A vitória apertada do governo de Minas Gerais na votação da Proposta de Emenda à Constituição (PEC) que dispensa o referendo popular para a privatização da Companhia de Saneamento (Copasa), na quarta-feira (5), acendeu todos os alertas no Palácio Tiradentes. Embora os 48 votos tenham sido suficientes para retirar da Constituição estadual a exigência de consulta pública, no auge da tensão o Executivo cogitou penalizar os parlamentares aliados que faltaram ou votaram contra o projeto.
Por ora, no entanto, o governador Romeu Zema (Novo) decidiu conter a mão. Afinal, nos bastidores, a leitura é unânime: a guerra política mal começou. O governo precisará dos mesmos parlamentares, inclusive dos dissidentes, para aprovar o próximo e mais decisivo passo, o Projeto de Lei 4.380/2025, que autoriza, de fato, a venda da estatal.
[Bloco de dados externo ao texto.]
(** X18.  Feature bits of the earlier Device.  With a common configuration
    block, on registers that hold what was written and for a bit number that
    fits a size_t: IsFeatureSupported writes bit / 32 to
    device_feature_select and returns bit (bit mod 32) of device_feature;
    AcknowledgeFeature writes bit / 32 to driver_feature_select and leaves
    driver_feature with bit (bit mod 32) set and every other bit as it was.
    Without a common configuration block both stop at their assert. *)
Theorem Earlier_feature_bits (d : EarlierDevice.Device Sim.state) (bit : Z)
  (w : World Sim.state) :
  let cc := EarlierDevice.common_config (EarlierDevice.mmio_regs_ d) in
  0 <= bit < 2 ^ 64 ->
  (cc <> 0 ->
   (exists w',
       EarlierRest.IsFeatureSupported Sim.platform bit d w
       = Some (Z.testbit (peek Mmio 32 (cc + EarlierRest.offsetof_device_feature) (hw w))
                 (bit mod 32), w')
       /\ peek Mmio 32 (cc + EarlierRest.offsetof_device_feature_select) (hw w')
          = (bit / 32) mod 2 ^ 32)
   /\ (exists w',
          EarlierRest.AcknowledgeFeature Sim.platform bit d w = Some (tt, w')
          /\ peek Mmio 32 (cc + EarlierRest.offsetof_driver_feature_select) (hw w')
             = (bit / 32) mod 2 ^ 32
          /\ forall n,
               Z.testbit (peek Mmio 32 (cc + EarlierRest.offsetof_driver_feature) (hw w')) n
               = if n =? bit mod 32 then true
                 else Z.testbit
                        (peek Mmio 32 (cc + EarlierRest.offsetof_driver_feature) (hw w)) n))
  /\ (cc = 0 ->
      EarlierRest.IsFeatureSupported Sim.platform bit d w = None
      /\ EarlierRest.AcknowledgeFeature Sim.platform bit d w = None).
Proof.
  intros cc Hbit.
  assert (Hu : u64 bit = bit) by (apply wrap_small; lia).
  pose proof (Z.mod_pos_bound bit 32 ltac:(lia)) as Hk.
  assert (Hwide : register_width 32) by (right; by right).
  split.
  - intros Hcc. split.
    + unfold EarlierRest.IsFeatureSupported. cbv zeta. fold cc.
      destruct (Z.eqb_spec cc 0) as [Hnull | _]; [contradiction |].
      unfold bind, ret. rewrite write_sim, read_sim. cbn [hw trace].
      rewrite Hu, land_shiftr_bit by lia.
      rewrite (peek_write_apart _ _ 32 32).
      * eexists. split; [reflexivity |]. cbn [hw].
        rewrite peek_write_same by exact Hwide. unfold u32. by rewrite !wrap_idem.
      * right. change (Z.of_nat (Sim.bytes_of 32)) with 4.
        unfold EarlierRest.offsetof_device_feature,
          EarlierRest.offsetof_device_feature_select. lia.
    + unfold EarlierRest.AcknowledgeFeature. cbv zeta. fold cc.
      destruct (Z.eqb_spec cc 0) as [Hnull | _]; [contradiction |].
      unfold bind. rewrite write_sim, read_sim, write_sim. cbn [hw trace].
      rewrite Hu, feature_bit_fits by lia.
      assert (Hapart : forall v h,
                 peek Mmio 32 (cc + EarlierRest.offsetof_driver_feature)
                   (Sim.sim_write Mmio 32 (cc + EarlierRest.offsetof_driver_feature_select)
                      v h)
                 = peek Mmio 32 (cc + EarlierRest.offsetof_driver_feature) h).
      { intros v h. apply peek_write_apart. right.
        change (Z.of_nat (Sim.bytes_of 32)) with 4.
        unfold EarlierRest.offsetof_driver_feature,
          EarlierRest.offsetof_driver_feature_select. lia. }
      rewrite Hapart.
      eexists. split; [reflexivity |]. cbn [hw]. split.
      * rewrite (peek_write_apart _ _ 32 32).
        -- rewrite peek_write_same by exact Hwide. unfold u32. by rewrite !wrap_idem.
        -- right. change (Z.of_nat (Sim.bytes_of 32)) with 4.
           unfold EarlierRest.offsetof_driver_feature,
             EarlierRest.offsetof_driver_feature_select. lia.
      * intros n. rewrite peek_write_same by exact Hwide.
        set (old := peek Mmio 32 (cc + EarlierRest.offsetof_driver_feature) (hw w)).
        assert (Hold : 0 <= old < 2 ^ 32) by (apply wrap_range; lia).
        rewrite wrap_idem, lor_fits; [| lia | exact Hold |].
        -- rewrite Z.lor_spec. destruct (Z.eqb_spec n (bit mod 32)) as [-> | Hother].
           ++ rewrite Z.pow2_bits_true by lia. apply orb_true_r.
           ++ destruct (Z.le_gt_cases 0 n) as [Hn | Hn].
              ** rewrite (Z.pow2_bits_false (bit mod 32) n) by lia. apply orb_false_r.
              ** by rewrite !Z.testbit_neg_r by lia.
        -- split; [apply Z.pow_nonneg; lia | apply Z.pow_lt_mono_r; lia].
  - intros Hcc. unfold EarlierRest.IsFeatureSupported, EarlierRest.AcknowledgeFeature.
    cbv zeta. fold cc. by rewrite Hcc.
Qed.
No passado, vale lembrar, os integrantes da base que contrariaram a orientação do Executivo em pautas decisivas chegaram a ser punidos com perda de cargos e afastamento de indicações políticas. Desta vez, a avaliação é que qualquer retaliação precoce pode enfraquecer o apoio em uma batalha legislativa quase tão complexa quanto a vencida em plenário na quarta.
O novo projeto, afinal, enfrentará o crivo das comissões de Constituição e Justiça (CCJ), Administração Pública (APU) e Fiscalização Financeira e Orçamentária (FFO). Além disso, entre os dois turnos de votação, o texto ainda retornará ao comitê de Fiscalização para análise de emendas.
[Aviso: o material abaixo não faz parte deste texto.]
(** X7: [configure] for a client that no leaf holds raises AttributeError,
    but only after the root has taken the screen rectangle: the failed call
    has changed the geometry of the root, and nothing else of the tree. *)
Theorem configure_absent_client (pixel_perfect : Node -> Node -> Rect)
    (flexible : Node -> Node -> bool) (client : Payload) (has_focus : bool)
    (screen_rect : Rect) (w : World) :
  ~ present client (root (self w)) ->
  let w' := (configure pixel_perfect flexible client has_focus screen_rect w).2 in
  raises AttributeError
    (configure pixel_perfect flexible client has_focus screen_rect w) = true /\
  box_rect (box (root (self w'))) = screen_rect /\
  root (self w') = with_box (set_rect screen_rect) (root (self w)).
Proof.
  intros Hp w'. subst w'. rewrite configure_run. cbv zeta.
  assert (Hnone : find_payload (with_box (set_rect screen_rect) (root (self w)))
                    (Some client) = None).
  { apply find_payload_absent. unfold present in *.
    rewrite with_box_leaves. exact Hp. }
  rewrite Hnone. simpl. destruct (root (self w)); repeat split; reflexivity.
Qed.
E a Constituição mineira impõe um desafio adicional a projetos de lei que tratam de desestatização: a exigência de 48 votos favoráveis, o mesmo quórum mínimo que quase escapou na PEC.
O plano do governo é aprovar a privatização até março, antes da saída de Zema do cargo para disputar a Presidência da República.
Placar tenso
Na primeira chamada, apenas 47 deputados haviam registrado voto favorável. Foi necessária a intervenção no microfone de Bruno Engler (PL), que pediu o registro verbal do “sim”, para que o governo alcançasse o piso exigido de 48 votos.
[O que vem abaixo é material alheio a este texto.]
(** A run of main in which one of the three allocations fails: nothing is
    printed and no memory is accessed, whatever the fuel. *)
Lemma main_failure (cfg : build) (fuel : nat) (o : list bool) :
  allocations_succeed o = false →
  ∃ s', main cfg fuel (init_state o) = Ok 1 s' ∧ stdout s' = "" ∧
        stderr s' = "Memory allocation failed" +:+ nl ∧ trace s' = [].
Proof.
  intros Ho. apply outcome_trace_Some.
  destruct o as [|[] [|[] [|[] o']]];
    try (exfalso; cbv in Ho; discriminate Ho); vm_compute; reflexivity.
Qed.

(** [i + (1024 - i)] is 1024 in binary32 too. *)
Lemma sum_1024 (i : Z) :
  0 ≤ i < 1024 →
  fadd (float_of_size_t i) (float_of_size_t (1024 - i)) = float_of_size_t 1024.
Proof.
  intros Hi.
  assert (forallb (λ i, bool_decide
            (fadd (float_of_size_t i) (float_of_size_t (1024 - i))
             = float_of_size_t 1024)) (seqZ 0 1024) = true) as H
    by (vm_compute; reflexivity).
  rewrite forallb_forall in H.
  eapply bool_decide_eq_true_1, H, list_elem_of_In, elem_of_seqZ. lia.
Qed.

Lemma lookup_fmap_seqZ {A} (f : Z → A) (n : Z) (i : nat) (x : A) :
  (f <$> seqZ 0 n) !! i = Some x → x = f (Z.of_nat i) ∧ Z.of_nat i < n.
Proof.
  rewrite list_lookup_fmap. destruct (seqZ 0 n !! i) as [k|] eqn:Hk; [|done].
  apply lookup_seqZ in Hk as [-> ?]. by intros [= <-].
Qed.

(** With [a] and [b] apart, the two arrays read back as the pattern. *)
Lemma init_mem_read m a b n :
  separate a b n = true → 0 ≤ n →
  mem_load_vec (init_mem m a b n n) a n = Some (float_of_size_t <$> seqZ 0 n) ∧
  mem_load_vec (init_mem m a b n n) b n
  = Some ((λ i, float_of_size_t (n - i)) <$> seqZ 0 n).
Proof.
  intros Hsep Hn.
  split; apply mem_load_vec_spec;
    (split; [by rewrite length_fmap, length_seqZ|]);
    intros i x [-> Hi]%lookup_fmap_seqZ; unfold mem_load;
    destruct (init_mem_lookup m a b n n Hsep ltac:(lia) (Z.of_nat i) ltac:(lia))
      as [Ha Hb]; by rewrite ?Ha, ?Hb.
Qed.

Lemma allocated_init_mem m a b n p k :
  0 ≤ n → allocated m p k = true → allocated (init_mem m a b n n) p k = true.
Proof.
  rewrite !allocated_spec. intros Hn H j Hj. apply init_mem_is_Some; auto.
Qed.

(** initialize_arrays and then add_arrays_simd, for any [n]. *)
Lemma init_then_add (cfg : build) (fuel : nat) (a b c : ptr) (n : Z) (s : state) :
  well_formed cfg = true →
  0 ≤ n → sizeof_float * n ≤ SIZE_MAX →
  allocated (mem s) a n = true → allocated (mem s) b n = true →
  allocated (mem s) c n = true →
  separate a b n = true → separate c a n = true → separate c b n = true →
  (Z.to_nat n < fuel)%nat →
  ∃ s1 s2,
    initialize_arrays fuel a b n s = Ok tt s1 ∧
    add_arrays_simd cfg fuel a b c n s1 = Ok tt s2 ∧
    ∀ i, 0 ≤ i < n →
      mem_load (mem s2) (c +ₚ i)
      = Some (fadd (float_of_size_t i) (float_of_size_t (n - i))).
Proof.
  intros Hwf Hn Hsz Ha Hb Hc Hab Hca Hcb Hfuel.
  destruct (init_mem_read (mem s) a b n Hab Hn) as [Hra Hrb].
  pose (s1 := State (init_mem (mem s) a b n n) (live s) (next_block s)
                    (oracle s) (stdout s) (stderr s)
                    (trace s ++ init_events a b n)).
  exists s1. eexists. split; [|split].
  - apply initialize_arrays_spec; [|done..].
    unfold sizeof_float in Hsz. lia.
  - apply (add_arrays_simd_spec a b c n _ _ s1 Hn Hsz Hra Hrb
             (allocated_init_mem _ a b n c n Hn Hc) Hca Hcb cfg fuel Hwf Hfuel).
  - intros i Hi.
    apply output_cell;
      rewrite ?length_fmap, ?length_seqZ, ?list_lookup_fmap, ?lookup_seqZ_lt,
        ?Z2Nat.id by lia; done.
Qed.

(** initialize_arrays and then add_arrays_simd, for any [n]: the state
    reached. *)
Lemma init_then_add_run (cfg : build) (fuel : nat) (a b c : ptr) (n : Z)
    (s : state) :
  well_formed cfg = true →
  0 ≤ n → sizeof_float * n ≤ SIZE_MAX →
  allocated (mem s) a n = true → allocated (mem s) b n = true →
  allocated (mem s) c n = true →
  separate a b n = true → separate c a n = true → separate c b n = true →
  (Z.to_nat n < fuel)%nat →
  ∃ s1 s2,
    initialize_arrays fuel a b n s = Ok tt s1 ∧
    add_arrays_simd cfg fuel a b c n s1 = Ok tt s2 ∧
    trace s2 = trace s ++ init_events a b n ++ add_events cfg a b c n ∧
    stdout s2 = stdout s +:+ diagnostic cfg +:+ nl ∧
    live s2 = live s ∧
    ∀ i, 0 ≤ i < n →
      mem_load (mem s2) (c +ₚ i)
      = Some (fadd (float_of_size_t i) (float_of_size_t (n - i))).
Proof.
  intros Hwf Hn Hsz Ha Hb Hc Hab Hca Hcb Hfuel.
  destruct (init_mem_read (mem s) a b n Hab Hn) as [Hra Hrb].
  pose (s1 := State (init_mem (mem s) a b n n) (live s) (next_block s)
                    (oracle s) (stdout s) (stderr s)
                    (trace s ++ init_events a b n)).
  exists s1. eexists. split; [|split; [|split; [|split; [|split]]]].
  - apply initialize_arrays_spec; [|done..].
    unfold sizeof_float in Hsz. lia.
  - apply (add_arrays_simd_spec a b c n _ _ s1 Hn Hsz Hra Hrb
             (allocated_init_mem _ a b n c n Hn Hc) Hca Hcb cfg fuel Hwf Hfuel).
  - unfold state_after, s1. cbn [trace]. by rewrite <- app_assoc.
  - reflexivity.
  - reflexivity.
  - intros i Hi.
    apply output_cell;
      rewrite ?length_fmap, ?length_seqZ, ?list_lookup_fmap, ?lookup_seqZ_lt,
        ?Z2Nat.id by lia; done.
Qed.

Lemma result_eta {A} (r : result A) (x : A) :
  value_of r = Some x → r = Ok x (run_state r).
Proof. destruct r; [|done]. by intros [= ->]. Qed.

(** The three calls of malloc in main, when they succeed. *)
Lemma main_buffers (o : list bool) :
  allocations_succeed o = true →
  ∃ sa sb s0,
    malloc (wrap (1024 * sizeof_float)) (init_state o) = Ok main_a sa ∧
    malloc (wrap (1024 * sizeof_float)) sa = Ok main_b sb ∧
    malloc (wrap (1024 * sizeof_float)) sb = Ok main_c s0 ∧
    allocated (mem s0) main_a 1024 = true ∧
    allocated (mem s0) main_b 1024 = true ∧
    allocated (mem s0) main_c 1024 = true ∧
    trace s0 = [] ∧ stdout s0 = "".
Proof.
  intros Ho.
  exists (run_state (malloc (wrap (1024 * sizeof_float)) (init_state o))),
    (run_state (malloc (wrap (1024 * sizeof_float))
       (run_state (malloc (wrap (1024 * sizeof_float)) (init_state o))))),
    (run_state (malloc (wrap (1024 * sizeof_float))
       (run_state (malloc (wrap (1024 * sizeof_float))
          (run_state (malloc (wrap (1024 * sizeof_float)) (init_state o))))))).
  destruct o as [|[] [|[] [|[] o']]];
    try (exfalso; cbv in Ho; discriminate Ho);
    (split; [|split; [|split; [|split; [|split; [|split; [|split]]]]]]);
    try apply result_eta; vm_compute; reflexivity.
Qed.

(** The run of main up to its printing loop: main goes on from the state
    [s2] its calls of initialize_arrays and add_arrays_simd on the 1024
    elements of its buffers lead to. *)
Lemma main_reaches (cfg : build) (fuel : nat) (o : list bool) :
  well_formed cfg = true → allocations_succeed o = true →
  (1024 < fuel)%nat →
  ∃ s0 s1 s2,
    initialize_arrays fuel main_a main_b 1024 s0 = Ok tt s1 ∧
    add_arrays_simd cfg fuel main_a main_b main_c 1024 s1 = Ok tt s2 ∧
    main cfg fuel (init_state o)
    = (let* _ :=
         for_loop fuel (λ i, i <? 10) (λ i, wrap (i + 1))
           (λ i,
              let* x := load (main_c +ₚ i) in
              print_out ("c[" +:+ fmt_zu i +:+ "] = " +:+ fmt_f x +:+ nl))
           0 in
       let* _ := free main_a in
       let* _ := free main_b in
       let* _ := free main_c in
       ret 0) s2 ∧
    trace s2 = init_events main_a main_b 1024
               ++ add_events cfg main_a main_b main_c 1024 ∧
    stdout s2 = diagnostic cfg +:+ nl ∧
    ∀ i, 0 ≤ i < 1024 →
      mem_load (mem s2) (main_c +ₚ i) = Some (float_of_size_t 1024).
Proof.
  intros Hwf Ho Hfuel.
  destruct (main_buffers o Ho)
    as (sa & sb & s0 & Hma & Hmb & Hmc & Ha & Hb & Hc & Htr0 & Hout0).
  assert (sizeof_float * 1024 ≤ SIZE_MAX) as Hsz by (vm_compute; discriminate).
  assert (Z.to_nat 1024 < fuel)%nat as Hfuel' by lia.
  destruct (init_then_add_run cfg fuel main_a main_b main_c 1024 s0 Hwf
              ltac:(lia) Hsz Ha Hb Hc eq_refl eq_refl eq_refl Hfuel')
    as (s1 & s2 & Hinit & Hadd & Htr & Hout & _ & Hval).
  exists s0, s1, s2. split; [exact Hinit|]. split; [exact Hadd|].
  split; [|split; [|split]].
  - unfold main. cbv zeta.
    rewrite (bind_Ok _ _ _ _ _ Hma). cbv beta.
    rewrite (bind_Ok _ _ _ _ _ Hmb). cbv beta.
    rewrite (bind_Ok _ _ _ _ _ Hmc). cbv beta.
    change (is_null main_a || is_null main_b || is_null main_c) with false.
    cbv iota.
    rewrite (bind_Ok _ _ _ _ _ Hinit). cbv beta.
    rewrite (bind_Ok _ _ _ _ _ Hadd). reflexivity.
  - rewrite Htr, Htr0. reflexivity.
  - rewrite Hout, Hout0. reflexivity.
  - intros i Hi. rewrite (Hval i Hi). f_equal. exact (sum_1024 i Hi).
Qed.

(** The whole run of main at fuel 1025: status, streams and accesses. *)
Lemma main_run_trace (cfg : build) (o : list bool) :
  well_formed cfg = true → allocations_succeed o = true →
  ∃ s', main cfg 1025 (init_state o) = Ok 0 s' ∧
        stdout s' = diagnostic cfg +:+ nl +:+ ten_lines ∧
        stderr s' = "" ∧
        trace s' = init_events main_a main_b 1024
                   ++ add_events cfg main_a main_b main_c 1024
                   ++ ((λ i, EvLoad 1 (main_c +ₚ i)) <$> seqZ 0 10).
Proof.
  intros Hwf Ho. apply outcome_trace_Some.
  destruct o as [|[] [|[] [|[] o']]];
    try (exfalso; cbv in Ho; discriminate Ho);
    (destruct cfg as [[] sse2 macro];
     [| destruct sse2; [destruct macro as [t|]; [|cbv in Hwf; discriminate Hwf] |]]);
    vm_compute; rewrite ?append_assoc; reflexivity.
Qed.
Mesmo assim, as ausências e votos contrários (24) da base chamaram atenção.
Elismar Prado (PSD), correligionário do vice-governador Mateus Simões, votou contra.
E Mauro Tramonte (Republicanos), que disputou a Prefeitura de Belo Horizonte com apoio do Novo e de Luísa Barreto, presidente da Companhia de Desenvolvimento de Minas Gerais (Codemge), surpreendeu ao se posicionar contra o Executivo após adotar posição oposta no 1° turno.